The Art of Self-Defense: poder y violencia
Hemos ido presenciando cómo Casey se relaciona con sus colegas en el trabajo, y con su jefe. Este último es detestado por casi todo el mundo, pero es paciente con Casey. Tanto así que lo invita a comer en su casa los fines de semana y, cuando tiene licencia por “enfermedad” (la paliza), lo ayuda a que prolongue su ausencia de la oficina. No solo le extiende su tiempo de recuperación sino que, en un momento, paga de su bolsillo el sueldo de Casey.
Luego de que regresa a su casa de haber hecho los trámites para comprar una pistola, pasa cerca de una escuela de karate y observa una clase. Se convence que es mejor aprender esa forma de defensa, que tener una arma de fuego. Según va avanzando en sus clases, se desarrolla una relación entre él y el maestro de karate el dojo, o Sensei (Alessandro Nivola), que a veces tiene una carga homoerótica que comienza a tensar la trama. Esa posibilidad se acentúa cuando Casey es invitado a las “clases nocturnas” donde solo los que tienen cinturones de colores avanzados (todos sabemos del “black belt”, pero hay otros) pueden ir; después de los ejercicios se dan masajes unos a otros.
Pronto, lo que se percibe como un deporte honorable, parte de la cultura oriental que fomenta el sosiego, el pensamiento, la tranquilidad, tiene una metamorfosis a la violencia y la crueldad.

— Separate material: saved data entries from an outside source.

Lemma drain_passes_stuck passes run_id claimer d :
  wp (drain_passes registries passes run_id claimer d) (stuck_tracked d passes).
Proof.
  revert d. induction passes as [|passes IH]; intros d; cbn [drain_passes].
  { apply wp_ret. split; [unfold listings; simpl; lia|]. simpl. by rewrite orb_false_r. }
  apply wp_bind, (wp_invoke (R:=answer) (ListObligations run_id true 0)).
  intros [obs|e]; [|split; [unfold listings; simpl; lia|done]].
  apply wp_bind. eapply wp_mono, due_obligations_quiet.
  intros t [due|e] [Hl Ht]; [|split; [simpl in *; unfold listings in *; simpl; lia|done]].
  case_decide.
  - apply wp_ret. rewrite app_nil_r. split; [unfold listings in *; simpl; lia|].
    simpl. by rewrite Ht, orb_false_r.
  - apply wp_bind. eapply wp_mono, drain_pass_stuck.
    intros t1 [d1|e] [Hl1 H1]; [|split; [rewrite !listings_app; unfold listings in *; simpl; lia|done]].
    eapply wp_mono, IH. intros t2 o2 [Hl2 H2].
    split; [rewrite !listings_app; unfold listings in *; simpl; lia|].
    destruct o2; [|done]. rewrite H2, H1, !any_stuck_app, Ht. simpl. by rewrite orb_assoc.
Qed.

(** Only [compensate_run] itself ends a run. *)
Definition not_end (ev : event answer) : Prop :=
  match ev.(ev_call) with EndRun _ _ _ => False | _ => True end.
Lemma drain_passes_no_end passes run_id claimer d :
  wp (drain_passes registries passes run_id claimer d) (fun t _ => Forall not_end t).
Proof.
  assert (Hone : forall ob, wp (compensate_one registries claimer ob) (fun t _ => Forall not_end t)).
  { intros ob. unfold compensate_one, resolve_compensator, mark_stuck, run_inverse, report_failure,
      report_success. autounfold with rpc.
    repeat (closed_step || (constructor; [exact I|constructor])). }
  assert (Hdue : forall obs, wp (due_obligations obs) (fun t _ => Forall not_end t)).
  { induction obs as [|ob obs IH]; cbn [due_obligations]; autounfold with rpc;
      repeat (exact IH || closed_step || (constructor; [exact I|constructor])). }
  revert d. induction passes as [|passes IH]; intros d; cbn [drain_passes]; unfold drain_pass;
    autounfold with rpc;
    repeat (apply IH || apply Hone || apply Hdue || closed_step || (constructor; [exact I|constructor])).
Qed.

(** The last call of a trace. *)
Definition last_call (t : list (event answer)) : option call := last (map ev_call t).
(* ===== verification/SdkReactors.v ===== *)
(** * SdkReactors: the reactors of the gRPC tier, [tape/reactors/__init__.py]

    The reconciler, the timer reactor, the obligations reactor, the compactor, one tick
    of all of them, and the outbox relay with its durable cursor. *)
From Stdlib Require Import QArith.
From S2P Require Import Prelude Scenarios Contracts Client Recover.
#[local] Open Scope Z_scope.
#[local] Open Scope nat_scope.

Section reactors.
Context `{PyText}.
Variable connectors : list (string * Conn).
Variable registries : Registries.

Definition get_status_check (tool : string) : option Callable := registries.(status_checks) !! tool.

(** ** The reconciler *)

(** [_observe_via_connector]: an exception is the observation "stuck", without a
    reference or a response. *)
Definition observe_via_connector (eff : PbEffect.t) : P (option SObservation.t) :=
  if decide (eff.(PbEffect.connector) = "") then mret None
  else match dict_get eff.(PbEffect.connector) connectors with
    | None => mret None
    | Some c => try_ (obs ← (invoke (ConnObserve c eff) : P SObservation.t); mret (Some obs))
                     (fun _ => mret (Some (SObservation.mk "stuck" "" [])))
    end.

(** [_status_str_to_resolution] *)
Definition status_str_to_resolution (s : string) : Z :=
  if decide (s = "confirmed") then EFFECT_RESOLUTION_CONFIRMED
  else if decide (s = "absent") then EFFECT_RESOLUTION_ABSENT
  else if decide (s = "duplicate") then EFFECT_RESOLUTION_DUPLICATE
  else if decide (s = "failed") then EFFECT_RESOLUTION_FAILED
  else EFFECT_RESOLUTION_STUCK.

Definition compensation_kind (tool : string) : string :=
  match registries.(tool_compensators) !! tool with Some spec => spec.(tc_kind) | None => "" end.

(** The branch with an observation. *)
Definition record_observation (e : PbEffect.t) (obs : SObservation.t) : P pydict :=
  let status_str := str_or obs.(SObservation.status) "absent" in
  _ ← rpc_record_external_observation e.(PbEffect.run_id) e.(PbEffect.idempotency_key)
        (status_str_to_resolution status_str) obs.(SObservation.external_ref)
        (dumps (JObj obs.(SObservation.response))) ""
        (if decide (status_str = "duplicate") then compensation_kind e.(PbEffect.tool_name) else "");
  mret [("key", JStr e.(PbEffect.idempotency_key)); ("resolved", JStr ("observed-" +:+ status_str));
        ("external_ref", JStr obs.(SObservation.external_ref)); ("semantics", JInt e.(PbEffect.semantics))].

(** [res.get("found", True) if isinstance(res, dict) else bool(res)], as a truth value *)
Definition found (res : pyval) : bool :=
  match res with
  | VDict d => match dict_get "found" d with Some v => py_truthy v | None => true end
  | v => py_truthy v
  end.
(** [json.dumps(res, default=str) if isinstance(res, dict) else "{}"] *)
Definition dict_text (res : pyval) : string :=
  match res with VDict _ => dumps (to_json res) | _ => "{}" end.

(** The branch of the per-tool status check; [None] is a [continue] or no report. *)
Definition check_status (e : PbEffect.t) (check : Callable) : P (option pydict) :=
  let key := e.(PbEffect.idempotency_key) in
  let report r := [("key", JStr key); ("resolved", JStr r)] in
  res ← try_ (v ← (invoke (StatusCheck check key) : P pyval); mret (Ok v)) (fun ex => mret (Err ex));
  match res with
  | Err ex => mret (Some (report ("check-error: " +:+ str_exn ex)))
  | Ok res =>
    if found res then
      _ ← reconcile_effect e.(PbEffect.run_id) key EFFECT_STATUS_CONFIRMED (dict_text res) "";
      mret (Some (report "confirmed"))
    else if decide (e.(PbEffect.status) = EFFECT_STATUS_UNKNOWN) then
      if decide (e.(PbEffect.semantics) = EFFECT_SEMANTICS_NON_IDEMPOTENT) then
        mret (Some (report "left-unknown" ++ [("reason", JStr "non-idempotent + no observe()")]))
      else
        _ ← reconcile_effect e.(PbEffect.run_id) key EFFECT_STATUS_FAILED ""
              (dumps (JObj [("reconciled", JStr "absent at counterparty")]));
        mret (Some (report "failed"))
    else mret None
  end.

Definition reconcile_effect_once (e : PbEffect.t) : P (option pydict) :=
  obs ← observe_via_connector e;
  match obs with
  | Some obs => r ← record_observation e obs; mret (Some r)
  | None =>
    match get_status_check e.(PbEffect.tool_name) with
    | None => mret None
    | Some check => check_status e check
    end
  end.

(** What the loop appended. *)
Definition appended (out : list (option pydict)) : list pydict := omap id out.

Definition sdk_reconcile_once (reconcile_pending_after_ms : Z) : P (list pydict) :=
  let include_pending := bool_decide (0 < reconcile_pending_after_ms)%Z in
  older ← (if include_pending then now ← now_ms; mret (now - reconcile_pending_after_ms)%Z
           else mret 0%Z : P Z);
  effects ← rpc_list_pending_effects older include_pending 500;
  out ← each effects reconcile_effect_once;
  mret (appended out).

(** ** The timer reactor *)

(** [payload.get(key, default)] *)
Definition json_get (v : json) (key : string) (default_ : json) : result json :=
  match v with
  | JObj d => Ok (default default_ (dict_get key d))
  | _ => Err AttributeError
  end.
(** A value used where the RPC takes a string. *)
Definition as_string (v : json) : result string :=
  match v with JStr s => Ok s | _ => Err TypeError end.
(** [{**d, **v}] with [v or {}]: a value that is not a mapping raises. *)
Definition merge_json (d : pydict) (v : json) : result pydict :=
  match json_or v (JObj []) with JObj d' => Ok (merge d d') | _ => Err TypeError end.

Definition gate_timeout (t : PbTimer.t) (payload : json) : P string :=
  g ← lift (json_get payload "gate" (JStr ""));
  res ← lift (json_get payload "resolution" JNull);
  resolution ← lift (merge_json [("timed_out", JBool true)] res);
  gate ← lift (as_string g);
  _ ← send_signal t.(PbTimer.run_id) gate (dumps (JObj resolution));
  mret ("signalled " +:+ gate +:+ " (timeout)").

Definition timer_reconcile (t : PbTimer.t) (payload : json) : P string :=
  k ← lift (json_get payload "key" (JStr ""));
  key ← lift (as_string k);
  eff ← rpc_get_effect t.(PbTimer.run_id) key;
  match eff with
  | Some eff =>
    if decide (eff.(PbEffect.status) = EFFECT_STATUS_PENDING \/
               eff.(PbEffect.status) = EFFECT_STATUS_UNKNOWN) then
      match get_status_check eff.(PbEffect.tool_name) with
      | None => mret "ignored"
      | Some check =>
        res ← (invoke (StatusCheck check key) : P pyval);
        let yes := found res in
        _ ← reconcile_effect t.(PbTimer.run_id) key
              (if yes then EFFECT_STATUS_CONFIRMED else EFFECT_STATUS_FAILED)
              (if yes then dict_text res else "{}") "";
        mret ("reconciled " +:+ key +:+ " -> " +:+ (if yes then "confirmed" else "failed"))
      end
    else mret "ignored"
  | None => mret "ignored"
  end.

(** The body of the [try] for one timer. *)
Definition timer_action (runner redrive_fn on_timer : bool) (t : PbTimer.t) : P string :=
  let payload := loads_or_empty t.(PbTimer.payload_json) in
  if decide (t.(PbTimer.kind) = "gate_timeout") then gate_timeout t payload
  else if decide (t.(PbTimer.kind) = "redrive" /\ runner || redrive_fn = true) then
    run ← get_run t.(PbTimer.run_id);
    _ ← resume run.(PbRun.invocation_id) run.(PbRun.user_id) run.(PbRun.session_id) runner redrive_fn;
    mret "re-driven"
  else if decide (t.(PbTimer.kind) = "reconcile") then timer_reconcile t payload
  else if on_timer then
    _ ← (invoke (OnTimer t) : P unit);
    mret "delegated"
  else mret "ignored".

Definition sdk_fire_timer (runner redrive_fn on_timer : bool) (t : PbTimer.t) : P pydict :=
  action ← try_ (timer_action runner redrive_fn on_timer t)
                (fun ex => mret ("error: " +:+ str_exn ex));
  mret [("run_id", JStr t.(PbTimer.run_id)); ("timer_id", JStr t.(PbTimer.timer_id));
        ("kind", JStr t.(PbTimer.kind)); ("action", JStr action)].

Definition sdk_fire_due_timers_once (runner redrive_fn on_timer : bool) : P (list pydict) :=
  timers ← rpc_list_due_timers 500;
  each timers (sdk_fire_timer runner redrive_fn on_timer).

(** ** The obligations reactor *)

(** One row of the report: the obligation's run and number, and what became of it. *)
Definition drained_row : Type := string * Z * drain_outcome.

Definition compensate_once (claimer : string) (limit : Z) (include_committed_expired : bool)
    : P (list drained_row) :=
  rows ← rpc_list_unresolved_obligations limit include_committed_expired;
  each rows (fun ob => r ← compensate_one registries claimer ob;
                       mret (ob.(PbObligation.run_id), ob.(PbObligation.seq), r)).

(** ** The compactor *)

Definition compact_runs_once (before_ms limit : Z) : P (list (string * result CompactReport.t)) :=
  before ← (if decide (before_ms <= 0)%Z then now ← now_ms; mret (now - 86400000)%Z else mret before_ms : P Z);
  runs ← list_compactable_runs before limit;
  each runs (fun r =>
    rep ← try_ (rep ← compact_run r.(PbRun.run_id); mret (Ok rep)) (fun ex => mret (Err ex));
    mret (r.(PbRun.run_id), rep)).

(** ** One tick of [run_reactors] *)

(** A reactor of the tick: not run, its report, or the text of what it raised. *)
Inductive attempt (A : Type) := NotRun | Reported (a : A) | Failed (text : string).
Arguments NotRun {A}.
Arguments Reported {A} _.
Arguments Failed {A} _.
Definition attempt_of {A} (enabled : bool) (p : P A) : P (attempt A) :=
  if enabled then try_ (a ← p; mret (Reported a)) (fun ex => mret (Failed (str_exn ex)))
  else mret NotRun.

Record Options := mkOptions {
  opt_runner : bool; opt_redrive_fn : bool;
  opt_recover : bool; opt_reconcile : bool; opt_timers : bool; opt_compensations : bool;
  opt_compact : bool; opt_hot_window_s : Q; opt_compact_interval_s : Q;
  opt_pending_after_s : Q; opt_claimer : string
}.
Record TickReport := mkTickReport {
  recovered : attempt (list (string * string));
  reconciled : attempt (list pydict);
  timers_fired : attempt (list pydict);
  compensations : attempt (list drained_row);
  compactions : attempt (list (string * result CompactReport.t))
}.

(** The compactor's own cooldown: [_last_compact_at] moves when a pass is due. *)
Definition compact_tick (o : Options) (last_compact_at : Q)
    : P (attempt (list (string * result CompactReport.t)) * Q) :=
  if o.(opt_compact) then
    now ← time_time;
    if Qle_bool o.(opt_compact_interval_s) (now - last_compact_at) then
      r ← attempt_of true (compact_runs_once (py_int (now * 1000) - py_int (o.(opt_hot_window_s) * 1000)) 100);
      mret (r, now)
    else mret (NotRun, last_compact_at)
  else mret (NotRun, last_compact_at).

Definition reactors_tick (o : Options) (last_compact_at : Q) : P (TickReport * Q) :=
  a ← attempt_of (o.(opt_recover) && (o.(opt_runner) || o.(opt_redrive_fn)))
        (recover_once o.(opt_runner) o.(opt_redrive_fn) 50);
  b ← attempt_of o.(opt_reconcile) (sdk_reconcile_once (py_int (o.(opt_pending_after_s) * 1000)));
  c ← attempt_of o.(opt_timers) (sdk_fire_due_timers_once o.(opt_runner) o.(opt_redrive_fn) false);
  d ← attempt_of o.(opt_compensations) (compensate_once o.(opt_claimer) 200 true);
  e ← compact_tick o last_compact_at;
  mret (mkTickReport a b c d e.1, e.2).

(** ** The outbox relay *)

Fixpoint substring_of (sub s : string) : bool :=
  starts_with sub s ||
  match s with EmptyString => false | String _ s' => substring_of sub s' end.

(** [key in d] for a JSON document *)
Definition json_in (key : string) (d : json) : result bool :=
  match d with
  | JObj fields => Ok (bool_decide (is_Some (dict_get key fields)))
  | JList l => Ok (existsb (fun v => match v with JStr s => bool_decide (s = key) | _ => false end) l)
  | JStr s => Ok (substring_of key s)
  | _ => Err TypeError
  end.

Definition cursor_doc (last_global_seq : Z) : json := JObj [("last_global_seq", JInt last_global_seq)].

Definition write_cursor (path : string) (last_global_seq : Z) : P unit :=
  if decide (path = "") then mret tt else invoke (WriteFile path (cursor_doc last_global_seq)).

(** A document that is not the new format: legacy keys are migrated by a reset. *)
Definition migrate_cursor (path : string) (d : json) : P Z :=
  a ← lift (json_in "from_ts_ms" d); b ← lift (json_in "last_run_id" d); c ← lift (json_in "last_seq" d);
  if a || b || c then
    match d with
    | JObj _ => _ ← write_cursor path 0; mret 0%Z
    | _ => Throw AttributeError
    end
  else mret 0%Z.

(** The cursor a document holds. *)
Definition cursor_of (path : string) (d : json) : P Z :=
  new ← lift (json_in "last_global_seq" d);
  if (new : bool) then
    match d with
    | JObj fields =>
      match int_json (default (JInt 0) (dict_get "last_global_seq" fields)) with
      | Ok z => mret z | Err _ => mret 0%Z end
    | _ => mret 0%Z
    end
  else migrate_cursor path d.

Definition read_cursor (path : string) : P Z :=
  if decide (path = "") then mret 0%Z
  else
    d ← try_ (invoke (ReadFile path) : P (option json)) (fun _ => mret None);
    match d with None => mret 0%Z | Some d => cursor_of path d end.

(** [entry] passes the client-side filters. *)
Definition wanted (run_id kind : string) (e : PbEvent.t) : bool :=
  (bool_decide (run_id = "") || bool_decide (e.(PbEvent.run_id) = run_id)) &&
  (bool_decide (kind = "") || bool_decide (e.(PbEvent.kind) = kind)).

(** The loop over the stream: the cursor, the count, and what it raised. *)
Fixpoint relay_entries (run_id kind : string) (batch_limit : Z) (es : list PbEvent.t)
    (ending : option exn) (last_seq n : Z) : P (Z * Z * option exn) :=
  match es with
  | [] => mret (last_seq, n, ending)
  | e :: es =>
    if decide (e.(PbEvent.global_seq) <= last_seq)%Z then
      relay_entries run_id kind batch_limit es ending last_seq n
    else if negb (wanted run_id kind e) then
      relay_entries run_id kind batch_limit es ending last_seq n
    else
      r ← (try_ (_ ← (invoke (Publish e) : P unit); mret None) (fun ex => mret (Some ex)) : P (option exn));
      match r with
      | Some ex => mret (last_seq, n, Some ex)
      | None =>
        if decide (batch_limit <= n + 1)%Z then mret (e.(PbEvent.global_seq), (n + 1)%Z, None)
        else relay_entries run_id kind batch_limit es ending e.(PbEvent.global_seq) (n + 1)
      end
  end.

(** One pass from a cursor already read. *)
Definition relay_from (cursor_path run_id kind subject_pattern predicate_cel : string)
    (batch_limit last_seq : Z) : P Z :=
  s ← (invoke (SubscribeBySubject (str_or subject_pattern "/tape/**") predicate_cel last_seq)
        : P stream);
  r ← relay_entries run_id kind batch_limit s.1 s.2 last_seq 0;
  let '(last_seq', n, raised) := r in
  _ ← (match raised with
       | None => mret tt
       | Some e => if decide (e = RpcError "DEADLINE_EXCEEDED" \/ e = RpcError "CANCELLED")
                   then mret tt else Throw e
       end : P unit);
  _ ← (if decide (n = 0%Z) then mret tt else write_cursor cursor_path last_seq' : P unit);
  mret n.

Definition outbox_relay_tick (cursor_path run_id kind subject_pattern predicate_cel : string)
    (batch_limit : Z) : P Z :=
  last_seq ← read_cursor cursor_path;
  relay_from cursor_path run_id kind subject_pattern predicate_cel batch_limit last_seq.
End reactors.
Arguments NotRun {A}.
Arguments Reported {A} _.
Arguments Failed {A} _.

Lo que parece solo un instante aislado, nos acerca al comienzo del filme cuando se desató el asalto contra Casey. Esa violencia se agranda por las tensiones que existen entre los discípulos del Sensei por avanzar en sus posiciones en cuanto al color de su cinta (el “belt”). Es como en la política con los que buscan posiciones de poder e influencia. La jerarquía interna de la escuela de judo es comparable a las que rigen en las dictaduras: los que complacen al tirano reciben más.
Los paralelismos con el machismo que abiertamente propulsa Trump, y que, curiosamente, infecta a las mujeres que lo siguen, es grande. En el filme Anna, la única mujer en el grupo, es tan adepta a la violencia como cualquier hombre, algo que vemos en las mujeres que respaldan a Trump en sus visiones prejuiciadas contra los de color, la comunidad LGBT, los judíos y los emigrantes. El guion crea una paradoja estupenda en contra y a favor de las armas de fuego: aunque el vendedor le da una serie de estadísticas a Casey de los pro y contras de la posesión de armas, últimamente, no solo triunfa el poseerlas, sino el usarlas para conseguir ventaja.
Jesse Eisenberg es el actor perfecto para el papel de Casey. Físicamente exacto a los “flacos” de los antiguos anuncios de Charles Atlas, a quienes este prometía hacerlos fisiculturistas musculosos para impresionar a las muchachas, el actor tiene la fisionomía de alguien que requiere un guardaespaldas 24/7. Además, es capaz de convencernos que las palabras lo hieren tanto como los puños y las patadas. Casey es un compendio de debilidades que puede explotar el Sensei (Alessandro Nivola), a quien tal vez recuerden de A Most Violent Year (reseñada en estas páginas el 20 de marzo de 2015). Siniestro, frío, con una entonación al hablar que nos hace dudar de la sinceridad de sus acciones, es el perfecto líder misterioso para suministrarle al filme su borde afilado y siniestro.